A few minutes before mass began, I noticed a new book residing in the holders on the backs of the pews in front of me. Brown and orange — same size as the missalettes they were right next to. I don’t recall the exact conversation, but I know I asked dad what they were, what they were doing there, and he told me that the folks who helped us sing each week decided we needed more music.
Some folks will immediately know I’m speaking of the original Glory & Praise hymnal, packed with songs for liturgy by the St. Louis Jesuits and several other composers of the time. One of my earliest church memories, if not the first, is hoping at mass that we would sing the “long” and “fancy” amen at the end of the eucharistic prayer, the one with the “alleluias” and “forever and evers” in it. Perhaps you know the one.
Growing up in the era of the Church completely post Vatican II, I have no personal familiarity, and therefore no nostalgia, about the pre-concilliar liturgy, and in particular it’s music. I know of the music, I find it, at various times, intensely beautiful, evocative, and perhaps even mystical. Other times I find it poorly performed, not engaging at all of my voice, mind, heart, or spirit, and in fact off-putting to a sacred experience of prayer.
I’m not really in a spot to be a definitive, objective voice that says that one particular type of music is “the best” for worship. I don’t know that anyone is. I do know that liturgical music today is meant, subjectively, to be music that is beautiful, that can carry the weight of the the theological texts it bears, and is meant to engage the assembly, both on our exteriors and interiors.
I do also know that there is such liturgical music from almost every land and every age. My task at the parish where I am a music director – and, one of the only things my pastor-boss has ever explicitly told me to do – is to broaden the sacred musical horizons of the parish in almost every way imaginable. I’ve taken that on at Mass, broadening the repertoire as much as makes sense for the assembly. And we’ve hosted concerts two or three times a year – classical music, Jewish music, liturgical music, men, women, choirs, instrumentalists, rock bands, organists — Even Oddwalk. ;-)

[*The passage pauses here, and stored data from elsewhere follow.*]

Lemma transfer_ok_inv sw rw amt kind desc meta insufficient w t w' :
  transfer sw rw amt kind desc meta insufficient w = (Ok t, w') ->
  t = mkTransaction (uuids w 0%nat) (wallet_id sw) (wallet_id rw) amt kind
        COMPLETED (Some desc) meta /\
  Transferred (store w) (store w') t /\
  users (store w') = users (store w) /\
  assetTypes (store w') = assetTypes (store w).
Proof.
  rewrite transfer_locked.
  destruct (findWallet (store w) (wallet_id sw)) as [ls|] eqn:Hls;
    [|destruct (findWallet (store w) (wallet_id rw)); discriminate].
  destruct (findWallet (store w) (wallet_id rw)) as [lr|] eqn:Hlr;
    [|discriminate].
  destruct (wallet_balance ls <? amt) eqn:Hfunds; [discriminate|].
  apply Z.ltb_ge in Hfunds.
  intros H.
  apply await_ok_inv in H as (t0 & w1 & Hcreate & H).
  apply await_ok_inv in H as (x1 & w2 & Hdec & H).
  apply await_ok_inv in H as (x2 & w3 & Hinc & Hfin).
  apply transaction_create_ok_inv in Hcreate as (Ht0 & Hfresh & Hs1).
  simpl in Ht0.
  apply wallet_update_ok_inv in Hdec as (ls' & Hls' & _ & Hs2).
  apply wallet_update_ok_inv in Hinc as (lr' & Hlr' & _ & Hs3).
  apply updateStatus_ok_inv in Hfin as (t1 & Ht1 & Ht & Hs4).
  assert (Els : ls' = ls).
  { unfold findWallet in Hls'. rewrite Hs1 in Hls'. simpl in Hls'.
    unfold findWallet in Hls. congruence. }
  subst ls'.
  rewrite Hs1 in Hs2. simpl in Hs2.
  unfold findWallet in Hlr'. rewrite Hs2 in Hlr'. simpl in Hlr'.
  rewrite Hs2 in Hs3. simpl in Hs3.
  rewrite Hs3 in Ht1, Hs4. simpl in Ht1, Hs4.
  assert (Efresh : find (Prisma.transactionHasId (transaction_id t0))
                     (transactions (store w)) = None).
  { rewrite find_existsb in Hfresh.
    destruct (find (Prisma.transactionHasId (transaction_id t0))
                (transactions (store w))); [discriminate | reflexivity]. }
  assert (Eself : Prisma.transactionHasId (transaction_id t0) t0 = true)
    by apply String.eqb_refl.
  rewrite find_app, Efresh in Ht1. simpl in Ht1. rewrite Eself in Ht1.
  inversion Ht1; subst t1.
  rewrite (updateFirst_fresh _ _ _ _ Hfresh Eself) in Hs4.
  assert (Et : t = mkTransaction (uuids w 0%nat) (wallet_id sw) (wallet_id rw)
                     amt kind COMPLETED (Some desc) meta).
  { rewrite Ht, Ht0. reflexivity. }
  split; [exact Et|].
  assert (Eid : transaction_id t = transaction_id t0) by (rewrite Ht; reflexivity).
  assert (Est : set_status t0 COMPLETED = t) by (symmetry; exact Ht).
  rewrite Est in Hs4.
  rewrite Hs4. simpl.
  split; [|split; reflexivity].
  constructor.
  - rewrite Eid. exact Hfresh.
  - rewrite Et. reflexivity.
  - reflexivity.
  - rewrite Et. simpl. rewrite (balanceOf_found _ _ _ Hls). exact Hfunds.
  - intros id. rewrite Et. simpl. unfold balanceOf, findWallet. simpl.
    apply balances_after_debit_credit; assumption.
Qed.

But, no matter from what time or place the appointed liturgical music comes from, that music has to be done well. The musical leadership must be able, to the best of their abilities, approach the task at hand. Music must be performed not like in a concert hall, but with the demands of the liturgy in mind. Some places, I know, who favor pre-concilliar musical styles, resort to paying not only a music director, but also nearly all of the other music ministers, typically singers. Some places, I know, who favor contemporary music, hire in from outside guitar players, bass players, and drummers. Should not, rather, the musical leadership, and even the choice of what music is appropriate for the liturgy of that worshipping community, come from within?
That’s what the folks in Lake Benton and Tyler MN were doing – most small town churches don’t have monetary resources, only the talents of those already in the community. By grade 5 I was playing the stations of the cross during lent, and by grade 6 I was being mentored into playing mass, a few months later playing on my own, with a small team of cantors there with me. And, I was playing many of those same pieces from the Glory & Praise books, and many other pieces, both newer and older.
What is sacred music? What ought it to be? There are many Church documents which point the way, and a whole heck of a lot of arguing about it these days, people setting up camp where they feel most at home – chant, folk mass music, Haugen/Joncas, CCM, and other genres. But, sacred music to me is this: beautiful, profound, engaging, and led well. Surely we could all get on board there as a starting point?